岡山県糖尿病協会会長 岡山大学病院新医療研究開発センター教授 四方賢一氏

 岡山県糖尿病協会会長で、岡山大学病院新医療研究開発センター教授の四方賢一氏に、糖尿病患者を巡るスティグマの背景などについて語ってもらった。

     ◇

 糖尿病には1型と2型があります。一般に「生活習慣病」として知られていますが、1型糖尿病は自己免疫の異常やウイルス感染などをきっかけに発症し、生活習慣とは無関係です。幼い子どもであっても、ある日突然発症します。なのに生活習慣が悪かったから糖尿病になったのではないかとみられて、心が傷付いてしまうことがあります。1型糖尿病のある人は数が少なく、その声はなかなか社会には届きません。

 一方、糖尿病の9割以上を占める2型糖尿病は、確かに平素の食生活や運動不足などが発症の大きな要因ではあります。ただ、生活習慣だけでなく、遺伝的な体質も深く関わっていることが最近の研究で分かっています。いくら生活習慣をきちんとしていても、遺伝的な素因が大きければ発症します。同じような生活習慣であっても糖尿病になる人とならない人がいるのです。だから糖尿病は自己責任の病気だとは言えません。そうした基本的な部分の正しい理解が広がっていないのが現状なのです。

 また、糖尿病は合併症が問題になります。血糖値の管理がうまくできずに高血糖の状態が長期間続くと、神経障害や網膜症、腎臓障害、心血管疾患などの合併症が起きやすくなります。

 戦後の高度経済成長期、糖尿病が急激に増えた時代はまだ治療の選択肢が少なく、「寿命が短い」などのマイナスイメージも色濃くありました。実際、当時は糖尿病であるために、就職や昇進などの際に不利に扱われたと話す人はおられました。

 今もそうしたイメージは残っています。糖尿病のある人は不利益を被るのではないかという不安に加え、とりわけ2型の場合は自覚症状がないことも手伝って、自分が糖尿病になっている、あるいはその可能性があるということを隠す、または目をそらしている人もいらっしゃいます。その結果、治療が遅れて重症化し、合併症を招いて命を縮めてしまう可能性があるのです。

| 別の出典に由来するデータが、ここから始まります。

(** The slug a request would draw is not in use. *)
Definition fresh_slug (req : port_request) s : Prop :=
  match req with
  | PortOpen (Some b) _ _ _ => sv_proxies s !! hex_encode b = None
  | _ => True
  end.

Lemma createProxy_slug rnd now boxID port by_ desc s s' rec :
  proxies_ok (sv_proxies s) -> createProxy rnd now boxID port by_ desc s = (s', Ok rec) ->
  sv_proxies s !! pr_Slug rec = Some rec \/ exists b, rnd = Some b /\ pr_Slug rec = hex_encode b.
Proof.
  intros Hok. unfold createProxy. destruct (ProxyEnabled s); [simpl|done].
  destruct ((port <? 1) || (65535 <? port)); [done|].
  destruct (lookupByBoxID boxID s) as [sess|]; [|done].
  destruct (terminated sess); [done|].
  destruct (findProxy boxID port s) as [old|] eqn:Hf; [case_match|];
    try (destruct rnd as [b|]; simpl; [|done]; intros [= <- <-]; simpl; eauto).
  intros [= <- <-]. apply findProxy_Some in Hf; naive_solver.
Qed.

Lemma boxPortSession_Ok sp boxID s sess :
  boxPortSession sp boxID s = Ok sess ->
  boxID <> "" /\ lookupByBoxID boxID s = Some sess /\ resolveStored (ss_SpokeName sess) s = sp /\
  EqualFold (ss_BoxID sess) boxID = true /\ ss_BoxID sess <> "".
Proof.
  unfold boxPortSession. destruct (String.eqb_spec boxID ""); [done|].
  destruct (lookupByBoxID boxID s) as [x|] eqn:Hl; [|done].
  destruct (String.eqb_spec (resolveStored (ss_SpokeName x) s) sp); simpl; [|done].
  intros [= <-]. apply lookupByBoxID_Some in Hl. naive_solver.
Qed.

(** The error a spoke gets for a box that is not its own. *)
Definition refusal (boxID : string) (req : port_request) s : HubError :=
  match req with
  | PortOpen _ _ _ _ =>
      if negb (ProxyEnabled s) then ErrProxyDisabled
      else if String.eqb boxID "" then ErrBoxIDRequired else ErrNotOnSpoke
  | _ => if String.eqb boxID "" then ErrBoxIDRequired else ErrNotOnSpoke
  end.

Definition on_spoke (sp boxID : string) s : bool :=
  match lookupByBoxID boxID s with
  | Some sess => String.eqb (resolveStored (ss_SpokeName sess) s) sp
  | None => false
  end.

 現在、糖尿病治療は飛躍的に進歩しました。新たな薬剤が次々開発されて治療の選択肢は増え、血糖値は管理しやすくなり、合併症も減りました。血糖値が適切に管理されていれば、糖尿病のない人と何ら変わりのない生活を送れるのです。血糖値の管理が難しい1型糖尿病の人で、プロスポーツの第一線で活躍している人もいます。

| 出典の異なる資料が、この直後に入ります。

(* ===== verification/BoxApi.v ===== *)
(** * The port API inside a box (internal/spoke/boxapi) and its way to the hub

    Each box has a socket of its own; what arrives on it is an HTTP request of
    the box's workload to publish, close or list ports.  The handler is bound to
    the box's id and forwards to a [PortService]; the service in use is the
    spoke's [HubCaller] over its connection, on which the hub serves the request
    under the spoke's authenticated name ([remoteSpoke.dispatchSpokeRequest]).
    The decoding of a body is a parameter. *)

From S2P Require Import Prelude GoStrings Sandbox Store Sha256 Enroll Remote Registry.

Local Open Scope Z_scope.

(** ** The interface to the hub *)

Class PortService (S E I : Type) := {
  svc_OpenBoxPort : string -> Z -> string -> S -> S * res E I;
  svc_CloseBoxPort : string -> Z -> S -> S * res E ();
  svc_ListBoxPorts : string -> S -> S * res E (list I);
}.

(** ** The handler *)

Inductive endpoint := EpOpen | EpClose | EpList.

(** The outcome of decoding the body of a request, up to 64 KiB of it, into the
    request type of the endpoint: the fields (zero when absent; other fields are
    ignored), an empty body, or an error. *)
Inductive Decoded := Fields (port : Z) (description : string) | NoBody | Malformed.

Record HttpRequest := MkHttpRequest { hq_Method : string; hq_Path : string; hq_Body : string }.

Inductive ApiBody {E I : Type} :=
| BodyPort (i : I) | BodyPorts (l : list I) | BodyEmpty
| BodyNoBox | BodyBadPort (port : Z) | BodyBadJSON | BodyError (e : E) | BodyNoRoute.
Arguments ApiBody : clear implicits.

Definition checkBox (boxID : string) : bool := negb (String.eqb boxID "").
Definition checkPort (port : Z) : bool := (1 <=? port) && (port <=? 65535).

Section Handler.
Context {S E I : Type} `{PortService S E I} (Decode : endpoint -> string -> Decoded).

(** The functions given to [jsonEndpoint]: the new state, the status and the body. *)
Definition open_port (boxID : string) (port : Z) (description : string) (s : S) : S * (Z * ApiBody E I) :=
  if negb (checkBox boxID) then (s, (400, BodyNoBox))
  else if negb (checkPort port) then (s, (400, BodyBadPort port))
  else
    match svc_OpenBoxPort boxID port description s with
    | (s', Ok info) => (s', (200, BodyPort info))
    | (s', Err e) => (s', (502, BodyError e))
    end.

Definition close_port (boxID : string) (port : Z) (s : S) : S * (Z * ApiBody E I) :=
  if negb (checkBox boxID) then (s, (400, BodyNoBox))
  else if negb (checkPort port) then (s, (400, BodyBadPort port))
  else
    match svc_CloseBoxPort boxID port s with
    | (s', Ok _) => (s', (200, BodyEmpty))
    | (s', Err e) => (s', (502, BodyError e))
    end.

Definition list_ports (boxID : string) (s : S) : S * (Z * ApiBody E I) :=
  if negb (checkBox boxID) then (s, (400, BodyNoBox))
  else
    match svc_ListBoxPorts boxID s with
    | (s', Ok ports) => (s', (200, BodyPorts ports))
    | (s', Err e) => (s', (502, BodyError e))
    end.

(** [jsonEndpoint]; an empty body decodes to zero fields. *)
Definition jsonEndpoint (ep : endpoint) (body : string) (fn : Z -> string -> S -> S * (Z * ApiBody E I)) (s : S) :
    S * (Z * ApiBody E I) :=
  match Decode ep body with
  | Malformed => (s, (400, BodyBadJSON))
  | NoBody => fn 0 "" s
  | Fields port description => fn port description s
  end.

Definition route (path : string) : option endpoint :=
  if String.eqb path "/v1/open_port" then Some EpOpen
  else if String.eqb path "/v1/close_port" then Some EpClose
  else if String.eqb path "/v1/list_ports" then Some EpList
  else None.

(** [NewHandler]: the routes of one box.  Other paths and methods are the mux's
    404 and 405; its redirect of paths that are not clean is left out. *)
Definition NewHandler (boxID : string) (r : HttpRequest) (s : S) : S * (Z * ApiBody E I) :=
  match route (hq_Path r) with
  | None => (s, (404, BodyNoRoute))
  | Some ep =>
      if negb (String.eqb (hq_Method r) "POST") then (s, (405, BodyNoRoute))
      else
        jsonEndpoint ep (hq_Body r)
          (match ep with
           | EpOpen => open_port boxID
           | EpClose => fun port _ => close_port boxID port
           | EpList => fun _ _ => list_ports boxID
           end) s
  end.
End Handler.

(** ** The hub behind the spoke's connection *)

(** The requests on the wire ([openBoxPortReq] and the like). *)
Inductive SpokeReq :=
| OpenReq (boxID : string) (port : Z) (description : string)
| CloseReq (boxID : string) (port : Z)
| ListReq (boxID : string)
| AuditReq (boxID domain verdict : string) (unixSec : Z).

Section Hub.
Context {M : Type} `{BoxManager M}.

(** What a call can end in: the spoke is not connected, the hub offers no port
    service, or its error. *)
Inductive LinkError := LinkDown | LinkNoService | LinkHub (e : HubError).

(** [dispatchSpokeRequest] on the connection of spoke [name]; [rnd] and [now] are
    the hub's random bytes and clock. *)
Definition dispatchSpokeRequest (ports : bool) (name : string) (rnd : option (list Z)) (now : Z) (r : SpokeReq)
    (s : Server M) : Server M * res LinkError (list ProxyRecord) :=
  if negb ports then (s, Err LinkNoService)
  else
    let '(s', out) :=
      match r with
      | OpenReq boxID port description => serve_port name boxID (PortOpen rnd now port description) s
      | CloseReq boxID port => serve_port name boxID (PortClose port) s
      | ListReq boxID => serve_port name boxID PortList s
      | AuditReq boxID domain verdict unixSec => serve_port name boxID (PortAudit domain verdict (unixSec * Second)) s
      end in
    (s', match out with Ok l => Ok l | Err e => Err (LinkHub e) end).

(** The spoke's side: its name at the hub, whether a connection is attached, the
    hub, and what the hub's random source and clock give to each of the calls to
    come. *)
Record Link := MkLink {
  lk_name : string;
  lk_up : bool;
  lk_hub : Server M;
  lk_rnd : nat -> option (list Z);
  lk_now : nat -> Z;
  lk_calls : nat;
}.

(** [HubCaller.call] with the hub's answer. *)
Definition hub_request (r : SpokeReq) (l : Link) : Link * res LinkError (list ProxyRecord) :=
  if negb (lk_up l) then (l, Err LinkDown)
  else
    let '(s', out) := dispatchSpokeRequest true (lk_name l) (lk_rnd l (lk_calls l)) (lk_now l (lk_calls l)) r (lk_hub l) in
    (MkLink (lk_name l) (lk_up l) s' (lk_rnd l) (lk_now l) (S (lk_calls l)), out).

Definition HubCaller_OpenBoxPort (boxID : string) (port : Z) (description : string) (l : Link) : Link * res LinkError ProxyRecord :=
  match hub_request (OpenReq boxID port description) l with
  | (l', Ok (rec :: _)) => (l', Ok rec)
  | (l', Ok []) => (l', Err LinkNoService)
  | (l', Err e) => (l', Err e)
  end.

Definition HubCaller_CloseBoxPort (boxID : string) (port : Z) (l : Link) : Link * res LinkError () :=
  match hub_request (CloseReq boxID port) l with
  | (l', Ok _) => (l', Ok ())
  | (l', Err e) => (l', Err e)
  end.

Definition HubCaller_ListBoxPorts (boxID : string) (l : Link) : Link * res LinkError (list ProxyRecord) :=
  hub_request (ListReq boxID) l.

#[export] Instance Link_PortService : PortService Link LinkError ProxyRecord := {
  svc_OpenBoxPort := HubCaller_OpenBoxPort;
  svc_CloseBoxPort := HubCaller_CloseBoxPort;
  svc_ListBoxPorts := HubCaller_ListBoxPorts;
}.

(** The records a response shows to the box. *)
Definition shown (b : ApiBody LinkError ProxyRecord) : list ProxyRecord :=
  match b with
  | BodyPort i => [i]
  | BodyPorts l => l
  | _ => []
  end.

(** One call reaches only the box it names, on the spoke it comes from. *)
Definition reaches_only (boxID : string) (l l' : Link) : Prop :=
  lk_name l' = lk_name l /\ confined boxID (lk_hub l) (lk_hub l') /\
  (on_spoke (lk_name l) boxID (lk_hub l) = false -> lk_hub l' = lk_hub l).

Definition req_box (r : SpokeReq) : string :=
  match r with OpenReq b _ _ | CloseReq b _ | ListReq b | AuditReq b _ _ _ => b end.

(** The slug the hub would draw next is free. *)
Definition slug_free (l : Link) : Prop :=
  forall b, lk_rnd l (lk_calls l) = Some b -> sv_proxies (lk_hub l) !! hex_encode b = None.

Lemma hub_request_scoped r l :
  proxies_ok (sv_proxies (lk_hub l)) -> slug_free l ->
  reaches_only (req_box r) l (hub_request r l).1 /\
  (forall out, (hub_request r l).2 = Ok out ->
     lk_up l = true /\ on_spoke (lk_name l) (req_box r) (lk_hub l) = true /\
     Forall (fun p => EqualFold (pr_BoxID p) (req_box r) = true) out) /\
  (lk_up l = false -> (hub_request r l).1 = l).
Proof.
  intros Hok Hfree. unfold hub_request. destruct (lk_up l) eqn:Hup; cbn [negb].
  2:{ split; [|done]. split; [done|]. split; [by apply confined_refl|done]. }
  set (preq := match r with
               | OpenReq _ port d => PortOpen (lk_rnd l (lk_calls l)) (lk_now l (lk_calls l)) port d
               | CloseReq _ port => PortClose port
               | ListReq _ => PortList
               | AuditReq _ d v t => PortAudit d v (t * Second)
               end).
  assert (Hfresh : fresh_slug preq (lk_hub l)).
  { destruct r; try done. cbn. destruct (lk_rnd l (lk_calls l)) eqn:Hr; [|done]. by apply Hfree. }
  destruct (box_port_requests_scoped (lk_name l) (req_box r) preq (lk_hub l) Hok Hfresh) as (Href & Hconf & Hout).
  assert (Hd : dispatchSpokeRequest true (lk_name l) (lk_rnd l (lk_calls l)) (lk_now l (lk_calls l)) r (lk_hub l) =
    ((serve_port (lk_name l) (req_box r) preq (lk_hub l)).1,
     match (serve_port (lk_name l) (req_box r) preq (lk_hub l)).2 with Ok x => Ok x | Err e => Err (LinkHub e) end)).
  { unfold dispatchSpokeRequest. cbn [negb]. destruct r; cbn [req_box preq]; by destruct (serve_port _ _ _ _). }
  rewrite Hd. clear Hd. destruct (serve_port (lk_name l) (req_box r) preq (lk_hub l)) as [s' out] eqn:Hs. cbn [fst snd] in *.
  split; [|split; [|done]].
  - split; [done|]. split; [done|]. intros Hoff. by injection (Href Hoff) as -> _.
  - intros o Ho. destruct out as [x|e]; [|done]. injection Ho as <-. split; [done|]. split; [|by apply Hout].
    destruct (on_spoke _ _ _) eqn:Hon; [done|]. by specialize (Href eq_refl).
Qed.
End Hub.

(** ** What a request on a box's socket can do *)

Section Scope.
Context {M : Type} `{BoxManager M}.
Implicit Types (l : Link (M := M)).

(** The outcome of a request on the socket of [boxID]. *)
Definition own_box (boxID : string) l (out : Link (M := M) * (Z * ApiBody LinkError ProxyRecord)) : Prop :=
  let '(l', (status, body)) := out in
  reaches_only boxID l l' /\
  Forall (fun p => EqualFold (pr_BoxID p) boxID = true) (shown body) /\
  (status = 200 -> boxID <> "" /\ lk_up l = true /\ on_spoke (lk_name l) boxID (lk_hub l) = true) /\
  (status <> 200 -> status <> 502 -> l' = l) /\
  (status <> 200 -> shown body = []).

Lemma own_box_refused boxID l status body :
  proxies_ok (sv_proxies (lk_hub l)) -> status <> 200 -> shown body = [] -> own_box boxID l (l, (status, body)).
Proof.
  intros Hok Hs Hb. split_and!; try done; [split; [done|split; [by apply confined_refl|done]]|rewrite Hb; constructor].
Qed.

(** A forwarded request, answered 200 with some records or 502. *)
Lemma own_box_call r l status body :
  proxies_ok (sv_proxies (lk_hub l)) -> slug_free l -> req_box r <> "" ->
  match (hub_request r l).2 with
  | Ok out => status = 200 -> shown body ⊆ out
  | Err _ => status = 502
  end ->
  (status = 502 /\ shown body = []) \/ status = 200 ->
  own_box (req_box r) l ((hub_request r l).1, (status, body)).
Proof.
  intros Hok Hfree Hne Hres Hst. destruct (hub_request_scoped r l Hok Hfree) as (Hr & Hout & _).
  split_and!; [done| |intros ->|intros; naive_solver|naive_solver].
  - destruct Hst as [[_ ->]| ->]; [constructor|]. destruct (hub_request r l).2 as [out|e]; [|done].
    destruct (Hout out eq_refl) as (_ & _ & Hall). apply Forall_forall. intros p Hp. rewrite Forall_forall in Hall.
    by apply Hall, Hres.
  - destruct (hub_request r l).2 as [out|e]; [|done]. destruct (Hout out eq_refl) as (? & ? & _). done.
Qed.

(** What a request asks for: the call it should make, or the status it should be
    refused with. *)
Definition asked (Decode : endpoint -> string -> Decoded) (boxID : string) (r : HttpRequest) : Z + SpokeReq :=
  let on ep (call : Z -> string -> Z + SpokeReq) :=
    if negb (String.eqb (hq_Method r) "POST") then inl 405
    else match Decode ep (hq_Body r) with
         | Malformed => inl 400
         | Fields port description => if String.eqb boxID "" then inl 400 else call port description
         | NoBody => if String.eqb boxID "" then inl 400 else call 0 ""
         end in
  let in_range (port : Z) (q : SpokeReq) : Z + SpokeReq := if (port <? 1) || (65535 <? port) then inl 400 else inr q in
  if String.eqb (hq_Path r) "/v1/open_port" then on EpOpen (fun port d => in_range port (OpenReq boxID port d))
  else if String.eqb (hq_Path r) "/v1/close_port" then on EpClose (fun port _ => in_range port (CloseReq boxID port))
  else if String.eqb (hq_Path r) "/v1/list_ports" then on EpList (fun _ _ => inr (ListReq boxID))
  else inl 404.

(** The hub answers an open request with the one proxy. *)
Lemma open_answers_one boxID port d l out : (hub_request (OpenReq boxID port d) l).2 = Ok out -> exists rec, out = [rec].
Proof.
  unfold hub_request. destruct (negb (lk_up l)); [done|]. unfold dispatchSpokeRequest, serve_port. cbn [negb].
  destruct (OpenBoxPort _ _ _ _ _ _ _) as [s' [rec|e]]; cbn; [intros [= <-]; eauto|done].
Qed.

Lemma asked_served Decode boxID r l :
  match asked Decode boxID r with
  | inl status => (NewHandler Decode boxID r l).1 = l /\ (NewHandler Decode boxID r l).2.1 = status
  | inr call =>
      (NewHandler Decode boxID r l).1 = (hub_request call l).1 /\
      (NewHandler Decode boxID r l).2.1 = if is_ok (hub_request call l).2 then 200 else 502
  end.
Proof.
  assert (Hport : forall port, checkPort port = negb ((port <? 1) || (65535 <? port))).
  { intros port. unfold checkPort. rewrite negb_orb, !Z.ltb_antisym, !negb_involutive. done. }
  unfold asked, NewHandler, route, jsonEndpoint, open_port, close_port, list_ports, checkBox. cbn [svc_OpenBoxPort svc_CloseBoxPort svc_ListBoxPorts Link_PortService].
  destruct (String.eqb (hq_Path r) "/v1/open_port"); [|destruct (String.eqb (hq_Path r) "/v1/close_port");
    [|destruct (String.eqb (hq_Path r) "/v1/list_ports"); [|done]]];
  (destruct (negb (String.eqb (hq_Method r) "POST")); [done|]);
  (destruct (Decode _ _) as [port d| |]; [| |done]); (destruct (String.eqb boxID ""); [done|]); cbn [negb]; rewrite ?Hport, ?negb_involutive.
  all: try (destruct ((_ <? 1) || _); [done|]).
  all: unfold HubCaller_OpenBoxPort, HubCaller_CloseBoxPort, HubCaller_ListBoxPorts.
  all: try match goal with |- context [hub_request (OpenReq ?b ?p ?d) ?k] =>
    pose proof (open_answers_one b p d k) as Ho; destruct (hub_request (OpenReq b p d) k) as [l' [out|e]];
      [destruct (Ho out eq_refl) as [rec ->]|]; done end.
  all: match goal with |- context [hub_request ?q ?k] => by destruct (hub_request q k) as [l' [out|e]] end.
Qed.

End Scope.

(** ** A concrete run *)

Module ApiDemo.
(** The hub of [RegistryDemo], seen from the spoke "edge", which runs "db". *)
Definition link (up : bool) : Link (M := ()) :=
  MkLink "edge" up RegistryDemo.srv (fun _ => Some [1]) (fun _ => 7) 0.

(** The bodies these requests carry. *)
Definition decode (_ : endpoint) (body : string) : Decoded :=
  if String.eqb body "" then NoBody else if String.eqb body "80" then Fields 80 "site" else Malformed.

Definition open80 : HttpRequest := MkHttpRequest "POST" "/v1/open_port" "80".
End ApiDemo.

 今回、日本糖尿病学会と日本糖尿病協会が合同で進めているアドボカシー活動は、糖尿病のある人が負い目を感じたり、肩身の狭い思いをせず、気兼ねなく治療を受けられるような社会の実現を目指しています。学会や協会にとどまらず各医療機関や職場、地域、個人などさまざまなレベルで理解が広がってくれるよう、われわれも一緒になって取り組んでいます。
※登場する人物・団体は掲載時の情報です。